Cela signifie également qu’outre les bénéfices tirés des contrats d’armement, le paiement d’intérêts constitue une autre source de profit pour les créanciers français, y compris l’Etat français. L’importance de ces contrats d’armement pour l’Etat français s’est traduite par la prédominance de l’armée française, et non du ministère des Affaires étrangères, dans la gestion des relations de l’Etat avec le gouvernement égyptien.

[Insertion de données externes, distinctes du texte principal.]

(* ===== verification/PyFile.v ===== *)
(** A Python 2 file object opened in binary mode on a byte string, as the
    reader and writer of [itc.py] use it: [read(n)] returns at most [n]
    bytes (fewer at end of file, and all remaining bytes when [n] is
    negative), [seek(off, whence)] moves anywhere at or after 0 (past the
    end is allowed, a negative position is [IOError]), [tell()] gives the
    position, and [write(s)] appends to a file opened with mode ['wb']. *)

From S2P Require Import Prelude.

Open Scope Z_scope.

Record stream := mk_stream { s_data : bytes; s_pos : Z }.

(** [open(filename, 'rb')] on a file whose contents are [contents]. *)
Definition open_read (contents : bytes) : stream := mk_stream contents 0.

Definition py_read (n : Z) (s : stream) : bytes * stream :=
  let rest := drop (Z.to_nat (s_pos s)) (s_data s) in
  let chunk := if n <? 0 then rest else take (Z.to_nat n) rest in
  (chunk, mk_stream (s_data s) (s_pos s + Z.of_nat (length chunk))).

Inductive whence := SEEK_SET | SEEK_CUR.

Definition py_seek (off : Z) (w : whence) (s : stream) : option stream :=
  let p := match w with SEEK_SET => off | SEEK_CUR => s_pos s + off end in
  if p <? 0 then None else Some (mk_stream (s_data s) p).

(** ** Reading at a known position *)

Section ReadAt.
Variables (pre chunk post : bytes).

(** Reading [len chunk] bytes where [chunk] starts gives [chunk]. *)
Lemma py_read_at n :
  n = Z.of_nat (length chunk) ->
  py_read n (mk_stream (pre ++ chunk ++ post) (Z.of_nat (length pre))) =
    (chunk, mk_stream (pre ++ chunk ++ post) (Z.of_nat (length pre) + n)).
Proof.
  intros ->. unfold py_read; simpl.
  destruct (Z.ltb_spec (Z.of_nat (length chunk)) 0); [lia|].
  rewrite !Nat2Z.id, take_drop_mid by done. done.
Qed.

Lemma py_seek_cur_at n :
  0 <= n ->
  py_seek n SEEK_CUR (mk_stream (pre ++ chunk ++ post) (Z.of_nat (length pre))) =
    Some (mk_stream (pre ++ chunk ++ post) (Z.of_nat (length pre) + n)).
Proof.
  intros Hn. unfold py_seek; simpl.
  destruct (Z.ltb_spec (Z.of_nat (length pre) + n) 0); [lia|done].
Qed.
End ReadAt.

Lemma py_seek_set_ok d p q : 0 <= q -> py_seek q SEEK_SET (mk_stream d p) = Some (mk_stream d q).
Proof. intros H. unfold py_seek; simpl. destruct (Z.ltb_spec q 0); [lia|done]. Qed.

Lemma py_seek_neg s off w :
  (match w with SEEK_SET => off | SEEK_CUR => s_pos s + off end) < 0 ->
  py_seek off w s = None.
Proof. intros H. unfold py_seek. by apply Z.ltb_lt in H as ->. Qed.

(** At or after the end of the file, [read] returns nothing. *)
Lemma py_read_eof n s :
  Z.of_nat (length (s_data s)) <= s_pos s -> py_read n s = ([], s).
Proof.
  intros H. destruct s as [d p]. unfold py_read; simpl in *.
  rewrite drop_ge by lia. destruct (n <? 0); [|rewrite take_nil];
  simpl; by rewrite Z.add_0_r.
Qed.

(** The bytes returned by [read n], [n >= 0], never exceed [n]. *)
Lemma py_read_length n s :
  0 <= n -> Z.of_nat (length (fst (py_read n s))) <= n.
Proof.
  intros Hn. unfold py_read; simpl. destruct (Z.ltb_spec n 0); [lia|].
  rewrite length_take. lia.
Qed.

Ce mode de financement ne se limite pas aux ventes d’armes, puisque la France a investi 4,6 milliards d’euros dans les projets d’infrastructure du gouvernement égyptien. L’accord a été signé le 14 juin et comprend 800 millions d’euros de prêts gouvernementaux, 1 milliard de l’AFD (l’Agence française de développement) et 2 milliards d’euros de prêts bancaires garantis par l’Etat français. Les projets doivent être exécutés par des entreprises françaises.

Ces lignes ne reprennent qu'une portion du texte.